> _Problem description_: Scan the listing below. Report each line that includes "pose".

> _Input material_:
(* ===== verification/Types.v ===== *)
(** * Types: the JS values the fields of the object hold

    The code relies on the types of its fields without checking them:
    [onMessage] tests [this.payload] for truthiness and pushes on
    [this.ops]; [emitOps] reads [this.ops.length]; [fetch] passes
    [{fields: this.fields}] to mongo. [typed] states the type each field
    has in every reachable state: [readyState] is one of the five state
    strings; [fields] is [undefined] until the redis reply and [{}] after
    it ([data.f || {}] on a string); [col] and [oid] stay [undefined];
    [payload] is [undefined], [null] (after [destroy]) or a truthy
    document (the [if (!doc)] guard of the [findById] callback); [ops] is
    an array while the ['message'] listener is attached, and [null] only
    after [destroy] removed it; the registry is one of the two the object
    can have. *)

From S2P Require Import Prelude Json Emitter Subscription EventLoop Lifecycle Codec Hub.

(** The values [this.payload] can hold: [undefined], [null], or a value
    that passes [if (this.payload)]. *)
Definition payload_typed (v : jsval) : bool :=
  match v with
  | None | Some JNull => true
  | _ => truthy v
  end.

Definition typed (s : subscription) : Prop :=
  readyState s <> None /\
  (fields s = Some (JObj []) \/ (fields s = None /\ readyState s = Some Discoverying)) /\
  col s = None /\ oid s = None /\
  payload_typed (payload s) = true /\
  (ops s = None -> listening s = false /\ readyState s <> Some Discoverying) /\
  regs_ok s.

(** The invariant on [fields] the type needs besides [phase_inv]. *)
Definition fields_inv (s : subscription) : Prop :=
  readyState s = Some Discoverying -> fields s = None.

(** ** Frames *)

Lemma emit_payload f e s s' : regs_ok s -> emit f e s = Ok s' -> payload s' = payload s /\ regs_ok s'.
Proof.
  intros Hr He. refine (emit_inv (fun t => payload t = payload s /\ regs_ok t) _ _ _ _ f e s s' _ He).
  - intros e' t [Hp Hr']. unfold regs_ok in *. by destruct t.
  - intros t [Hp Hr']. unfold regs_ok in *. by destruct t.
  - intros t [Hp _] _. split; [by destruct t | right; by destruct t].
  - by intros t [_ Hr'].
  - done.
Qed.

Ltac payload_emit :=
  match goal with
  | H : js_emit _ _ = Ok _ |- _ =>
      apply emit_payload in H as [-> _]; [|unfold regs_ok in *; cbn; assumption]
  end.

Lemma keeps_discoverying s s' :
  keeps s s' -> readyState s' = Some Discoverying -> readyState s = Some Discoverying /\ fields s' = fields s.
Proof. intros (_ & Hrs & _ & Hf & _) Hd. by rewrite <- Hrs. Qed.

Section Steps.
  Context `{JsonParse}.

  (** A turn keeps [payload], or stores [null] ([destroy]) or a truthy
      document ([findById]). *)
Lemma step_payload s i s' :
    phase_inv s -> step s i = Some (Ok s') -> payload_typed (payload s) = true ->
    payload_typed (payload s') = true.
  Proof.
    intros Hp Hs Ht. pose proof Hp as (_ & _ & _ & _ & _ & _ & Hr).
    destruct i as [e d|e|e|r|ch m|]; cbn in Hs.
    - destruct (existsb _ _); [|done]. injection Hs as Hs. unfold get_cb in Hs.
      destruct e; [payload_emit; by destruct s|]. destruct (json_parse _); [|payload_emit; by destruct s].
      destruct d; [|done]. injection Hs as <-. by destruct s.
    - destruct (pubsub_head _) as [[]|]; try done. injection Hs as Hs. unfold subscribe_cb in Hs.
      destruct e; [payload_emit; by destruct s | injection Hs as <-; by destruct s].
    - destruct (pubsub_head _) as [[]|]; try done. injection Hs as Hs. unfold unsubscribe_cb in Hs.
      destruct e; [payload_emit; by destruct s | injection Hs as <-; by destruct s].
    - destruct (existsb _ _); [|done]. injection Hs as Hs. unfold fetch_cb in Hs.
      case_bool_decide; [injection Hs as <-; by destruct s|].
      destruct r as [e|doc]; [payload_emit; by destruct s|].
      destruct (negb (truthy doc)) eqn:Hd; [payload_emit; by destruct s|].
      destruct doc as [d|]; [|injection Hs as <-; by destruct s].
      payload_emit. apply negb_false_iff in Hd. cbn. by destruct d.
    - destruct (listening s); [|done]. injection Hs as Hs. unfold onMessage in Hs.
      case_bool_decide; [|by injection Hs as <-]. destruct (json_parse m); [|by payload_emit].
      destruct (truthy (payload s)); [by payload_emit|].
      destruct (ops s); [|done]. by injection Hs as <-.
    - injection Hs as <-. unfold destroy. by case_bool_decide.
  Qed.

  (** No turn enters [discoverying]; the turns that stay there keep
      [fields]. *)
Lemma step_fields s i s' : phase_inv s -> step s i = Some (Ok s') -> fields_inv s -> fields_inv s'.
  Proof.
    intros Hp Hs Hf Hd. pose proof Hp as (_ & _ & _ & _ & _ & _ & Hr).
    assert (Hrc : forall p, regs_ok (complete p s)) by (intros p; by destruct s).
    assert (Hk : forall p, keeps (complete p s) s' -> fields s' = None).
    { intros p Hk. destruct (keeps_discoverying _ _ Hk Hd) as [Hd' ->]. destruct s; by apply Hf. }
    destruct i as [e d|e|e|r|ch m|]; cbn in Hs.
    - destruct (existsb _ _); [|done]. injection Hs as Hs.
      apply get_cb_cases in Hs as [[? _]| ->]; [eauto | | done]. done.
    - destruct (pubsub_head _) as [[]|]; try done. injection Hs as Hs.
      apply subscribe_cb_cases in Hs as [[? _]| ->]; [eauto | | done]. done.
    - destruct (pubsub_head _) as [[]|]; try done. injection Hs as Hs.
      apply unsubscribe_cb_cases in Hs as [[? _]| ->]; [eauto | | done]. done.
    - destruct (existsb _ _); [|done]. injection Hs as Hs.
      apply fetch_cb_keeps in Hs as [? _]; eauto.
    - destruct (listening s); [|done]. injection Hs as Hs.
      apply onMessage_keeps in Hs as [Hk' _]; [|done].
      destruct (keeps_discoverying _ _ Hk' Hd) as [Hd' ->]. by apply Hf.
    - injection Hs as <-. revert Hd. unfold destroy. case_bool_decide; [done|]. exact Hf.
  Qed.

Lemma reachable_payload_fields s : reachable s -> payload_typed (payload s) = true /\ fields_inv s.
  Proof.
    induction 1 as [sid|s i s' Hr [IHp IHf] Hs]; [done|].
    pose proof (reachable_phase s Hr) as Hp. split; [exact (step_payload s i s' Hp Hs IHp)|].
    exact (step_fields s i s' Hp Hs IHf).
  Qed.
End Steps.

Section TypeTheorem.
  Context `{JsonParse}.

  (** C27 (type). Every reachable state is well typed. [readyState] is
      one of the five state strings. [fields] is [undefined] only in
      [discoverying], and [{}] afterwards. [col] and [oid] stay
      [undefined]. [payload] is [undefined], [null] or a truthy document,
      never a falsy value that [if (this.payload)] would take for a missing
      one. [ops] is [null] only once [destroy] has removed the ['message']
      listener, so [this.ops.push] is never reached on [null] through a
      message. The registry is one of the two the object can have. *)
Theorem reachable_typed s : reachable s -> typed s.
  Proof.
    intros Hr. pose proof (reachable_phase s Hr) as (Hps & _ & Hnd & _ & Hc & Ho & Hro).
    destruct (reachable_payload_fields s Hr) as [Hp Hf].
    pose proof (reachable_attached s Hr) as Ha. unfold attached_ok in Ha.
    split_and!; [intros E; by rewrite E in Hps | | done | done | done | | done].
    - destruct (decide (readyState s = Some Discoverying)) as [Hd|Hd].
      + right. split; [by apply Hf | done].
      + left. by apply Hnd.
    - intros Hn. split.
      + destruct (listening s); [|done]. by destruct (Ha (or_intror eq_refl)) as [? Hx]; rewrite Hn in Hx.
      + intros Hd. by destruct (Ha (or_introl Hd)) as [? Hx]; rewrite Hn in Hx.
  Qed.
End TypeTheorem.

(** ** Witness *)
Import MiniJson.

Lemma reachable_typed_witness :
  let ins := [GetReply None (Some "{}"); SubscribeReply None; Destroy] in
  let s := match exec (open_subscription "doc1") ins with
           | Some (Ok s) => s | _ => open_subscription "doc1" end in
  reachable s /\ ops s = None /\ payload s = Some JNull /\ typed s.
Proof.
  intros ins s.
  assert (Hr : reachable s).
  { apply (exec_reachable (open_subscription "doc1") ins); [constructor | vm_compute; reflexivity]. }
  split_and!; [exact Hr | reflexivity | reflexivity | exact (reachable_typed s Hr)].
Defined.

> _Response to this task_:
    intros Hp Hs Ht. pose proof Hp as (_ & _ & _ & _ & _ & _ & Hr).
    intros Hp Hs Hf Hd. pose proof Hp as (_ & _ & _ & _ & _ & _ & Hr).
    pose proof (reachable_phase s Hr) as Hp. split; [exact (step_payload s i s' Hp Hs IHp)|].
    intros Hr. pose proof (reachable_phase s Hr) as (Hps & _ & Hnd & _ & Hc & Ho & Hro).
    pose proof (reachable_attached s Hr) as Ha. unfold attached_ok in Ha.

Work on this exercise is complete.